Pour être notifié de nouveaux messages, entrer dans un forum puis cliquer sur "S'abonner au forum" (+ infos)
Autisme: méthode comportementaliste et méthode psychanalytique
-
SO
Autisme: méthode comportementaliste et méthode psychanalytique
Bonjour, j'aurais besoin de votre aide pour avoir tout d'abord des infos sur l'autisme (ressources bibliographique etc.). Ensuite, je vois qu'il y a deux façon d'aborder le travail éducatif envers une personne autiste. J'ai du mal à comprendre qu'un courant rejette l'autre. Ne peut-il y avoir complémentarité de ces deux méthodes? Si vous avez des expériences à me faire partager sur votre travail auprès de personnes ayant ce handicap, je suis preneuse. Merci!
-
Cerise
Re: Autisme: méthode comportementaliste et méthode psychanalytique
Bonjour,
L'anesm à publié des recommandations sur la prise en charge des personnes autistes, d'autre part la Haute Autorité en Santé publique dresse un état des lieux des connaissances sur l'autisme.Tu trouvera certainement des réponses à tes questions.Concernant les deux courant dont tu parles, en fait la france est pendant très longtemps restée sur une approche psychanalitique, alors que le reste de l'europe tendait plutôt sur une approche comportementaliste, cela implique forcément des modes de prise en charge très différents.
Voici quelques ouvrages:
-L’autisme
e la compréhension à l’intervention.Théo Peeters, ed dunod, Paris, 2008, 229pages.

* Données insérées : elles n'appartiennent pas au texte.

(** [d] is a float of the format that is not negative and has value [V]: a
    zero of either sign, or the packing of a canonical mantissa. *)
Definition represents (d : spec_float) (V : Z) : Prop :=
  (V = 0 /\ exists s, d = S754_zero s) \/
  (exists M e, 0 < M /\ canonical M e /\ d = pack M e /\ V = value M e).

Lemma value_pos (M e : Z) : 0 < M -> canonical M e -> 0 < value M e.
Proof.
  intros HM Hc. pose proof (canonical_ge M e Hc).
  unfold value. pose proof (pow2_pos (e - E0) ltac:(lia)). nia.
Qed.

(** The comparison of the standard library agrees with the values. *)
Lemma represents_le (d1 d2 : spec_float) (V1 V2 : Z) :
  represents d1 V1 -> represents d2 V2 -> V1 <= V2 -> SFleb d1 d2 = true.
Proof.
  intros [[-> [s1 ->]] | (M1 & e1 & HM1 & Hc1 & -> & ->)]
         [[-> [s2 ->]] | (M2 & e2 & HM2 & Hc2 & -> & ->)] Hle.
  - reflexivity.
  - destruct M2 as [|p2|p2]; try lia. unfold pack.
    destruct (e2 <=? emax - prec); reflexivity.
  - pose proof (value_pos M1 e1 HM1 Hc1). lia.
  - destruct (canonical_le M1 e1 M2 e2 HM1 HM2 Hc1 Hc2 Hle) as [He | [He Hm]];
      destruct M1 as [|p1|p1]; try lia; destruct M2 as [|p2|p2]; try lia;
      unfold pack;
      destruct (e1 <=? emax - prec) eqn:B1; destruct (e2 <=? emax - prec) eqn:B2;
      try reflexivity; try lia; unfold SFleb, SFcompare.
    + replace (e1 ?= e2) with Lt by (symmetry; apply Z.compare_lt_iff; lia).
      reflexivity.
    + subst e2. rewrite Z.compare_refl.
      change (Pos.compare_cont Eq p1 p2) with (p1 ?= p2)%positive.
      destruct (p1 ?= p2)%positive eqn:C; try reflexivity.
      apply Pos.compare_gt_iff in C. lia.
Qed.

(** [binary_normalize] on an integer that is not negative. *)
Lemma normalize_represents (Z0 e : Z) :
  0 <= Z0 -> E0 <= e ->
  represents (binary_normalize prec emax Z0 e false) (rounded (value Z0 e)).
Proof.
  intros HZ He. destruct Z0 as [|p|p]; [| |lia].
  - left. split; [|exists false; reflexivity].
    unfold value. rewrite Z.mul_0_l. apply rounded_0.
  - cbn [binary_normalize].
    destruct (binary_round_spec p e He) as (M' & e' & Hr & HM' & Hc & Hv & _).
    rewrite Hr. destruct (Z.eq_dec M' 0) as [-> | Hne].
    + left. split; [|exists false; reflexivity].
      rewrite <- Hv. unfold value. lia.
    + right. exists M', e'.
      split; [lia|]. split; [apply Hc; lia|]. split; [reflexivity|].
      now rewrite Hv.
Qed.

(** *** The floats given to the program *)

(** The value of a finite float, with its sign. *)
Definition signed_value (x : spec_float) : Z :=
  match x with
  | S754_finite s m e => cond_Zopp s (value (Z.pos m) e)
  | _ => 0
  end.

Definition finite (x : spec_float) : Prop :=
  valid_binary prec emax x = true /\
  match x with
  | S754_zero _ | S754_finite _ _ _ => True
  | _ => False
  end.

Lemma finite_canonical (s : bool) (m : positive) (e : Z) :
  finite (S754_finite s m e) ->
  canonical (Z.pos m) e /\ e <= emax - prec.
Proof.
  intros [Hv _]. cbn [valid_binary] in Hv. unfold bounded in Hv.
  apply andb_prop in Hv. destruct Hv as [Hc Hb].
  unfold canonical_mantissa in Hc. apply Z.eqb_eq in Hc.
  apply Z.leb_le in Hb. split; [exact Hc | exact Hb].
Qed.

(** On finite floats the comparison implies the order of the values. *)
Lemma leb_signed_value (x y : spec_float) :
  finite x -> finite y -> SFleb x y = true -> signed_value x <= signed_value y.
Proof.
  intros Hx Hy Hle.
  destruct x as [sx| | |sx mx ex]; try (exfalso; exact (proj2 Hx));
    destruct y as [sy| | |sy my ey]; try (exfalso; exact (proj2 Hy)).
  - reflexivity.
  - destruct (finite_canonical _ _ _ Hy) as [Hc _].
    pose proof (value_pos _ _ (Pos2Z.is_pos my) Hc).
    destruct sy; [discriminate Hle|]. cbn. lia.
  - destruct (finite_canonical _ _ _ Hx) as [Hc _].
    pose proof (value_pos _ _ (Pos2Z.is_pos mx) Hc).
    destruct sx; [cbn; lia | discriminate Hle].
  - destruct (finite_canonical _ _ _ Hx) as [Hcx _].
    destruct (finite_canonical _ _ _ Hy) as [Hcy _].
    pose proof (value_pos _ _ (Pos2Z.is_pos mx) Hcx).
    pose proof (value_pos _ _ (Pos2Z.is_pos my) Hcy).
    unfold SFleb, SFcompare in Hle. cbn [signed_value].
    destruct sx, sy; cbn [cond_Zopp]; try lia; try discriminate Hle.
    + (* both negative *)
      destruct (ex ?= ey) eqn:C.
      * apply Z.compare_eq_iff in C. subst ey.
        change (Pos.compare_cont Eq mx my) with (mx ?= my)%positive in Hle.
        destruct (mx ?= my)%positive eqn:Cm; try discriminate Hle.
        -- apply Pos.compare_eq_iff in Cm. subst. lia.
        -- apply Pos.compare_gt_iff in Cm. unfold value.
           pose proof (canonical_ge _ _ Hcx).
           pose proof (pow2_pos (ex - E0) ltac:(lia)).
           pose proof (Z.mul_le_mono_nonneg_r (Z.pos my) (Z.pos mx)
                         (2 ^ (ex - E0)) ltac:(lia) ltac:(lia)).
           lia.
      * discriminate Hle.
      * apply Z.compare_gt_iff in C.
        pose proof (canonical_lt _ _ _ _ (Pos2Z.is_pos my) (Pos2Z.is_pos mx)
                      Hcy Hcx C). lia.
    + (* both positive *)
      destruct (ex ?= ey) eqn:C.
      * apply Z.compare_eq_iff in C. subst ey.
        change (Pos.compare_cont Eq mx my) with (mx ?= my)%positive in Hle.
        destruct (mx ?= my)%positive eqn:Cm; try discriminate Hle.
        -- apply Pos.compare_eq_iff in Cm. subst. lia.
        -- change ((mx < my)%positive) in Cm. unfold value.
           pose proof (canonical_ge _ _ Hcx).
           pose proof (pow2_pos (ex - E0) ltac:(lia)).
           pose proof (Z.mul_le_mono_nonneg_r (Z.pos mx) (Z.pos my)
                         (2 ^ (ex - E0)) ltac:(lia) ltac:(lia)).
           lia.
      * apply Z.compare_lt_iff in C.
        pose proof (canonical_lt _ _ _ _ (Pos2Z.is_pos mx) (Pos2Z.is_pos my)
                      Hcx Hcy C). lia.
      * discriminate Hle.
Qed.

(** The value of a finite float has the sign of its sign bit. *)
Lemma signed_value_finite (s : bool) (m : positive) (e : Z) :
  finite (S754_finite s m e) ->
  if s then signed_value (S754_finite s m e) < 0
  else 0 < signed_value (S754_finite s m e).
Proof.
  intros H. destruct (finite_canonical _ _ _ H) as [Hc _].
  pose proof (value_pos _ _ (Pos2Z.is_pos m) Hc).
  destruct s; cbn [signed_value cond_Zopp]; lia.
Qed.

Lemma finite_represents (m : positive) (e : Z) :
  finite (S754_finite false m e) ->
  represents (S754_finite false m e) (rounded (value (Z.pos m) e)).
Proof.
  intros H. destruct (finite_canonical _ _ _ H) as [Hc Hb].
  right. exists (Z.pos m), e.
  split; [lia|]. split; [exact Hc|]. split.
  - unfold pack. apply Z.leb_le in Hb. now rewrite Hb.
  - apply rounded_canonical; [lia | exact Hc].
Qed.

-Les jeunes enfants autistes à la garderie et à l’école,stratégies et conseils pour les éducateurs et enseignants, édition Chenelière Education, 2009,Clarissa Willis
-Autisme :deux siècle de polémique, article de la revue sciences humaines, juillet 2009, -Autisme :Etat des lieux et horizons. Sous la direction de Bernard Golse et Pierre Delion, ed erès, 2005, 271pages.
Tu peux également consulté les sites de
-autisme france
-CRA
-ANESM
-HAS
Bien cordialement à toi
L'anesm à publié des recommandations sur la prise en charge des personnes autistes, d'autre part la Haute Autorité en Santé publique dresse un état des lieux des connaissances sur l'autisme.Tu trouvera certainement des réponses à tes questions.Concernant les deux courant dont tu parles, en fait la france est pendant très longtemps restée sur une approche psychanalitique, alors que le reste de l'europe tendait plutôt sur une approche comportementaliste, cela implique forcément des modes de prise en charge très différents.
Voici quelques ouvrages:
-L’autisme
-Les jeunes enfants autistes à la garderie et à l’école,stratégies et conseils pour les éducateurs et enseignants, édition Chenelière Education, 2009,Clarissa Willis
-Autisme :deux siècle de polémique, article de la revue sciences humaines, juillet 2009, -Autisme :Etat des lieux et horizons. Sous la direction de Bernard Golse et Pierre Delion, ed erès, 2005, 271pages.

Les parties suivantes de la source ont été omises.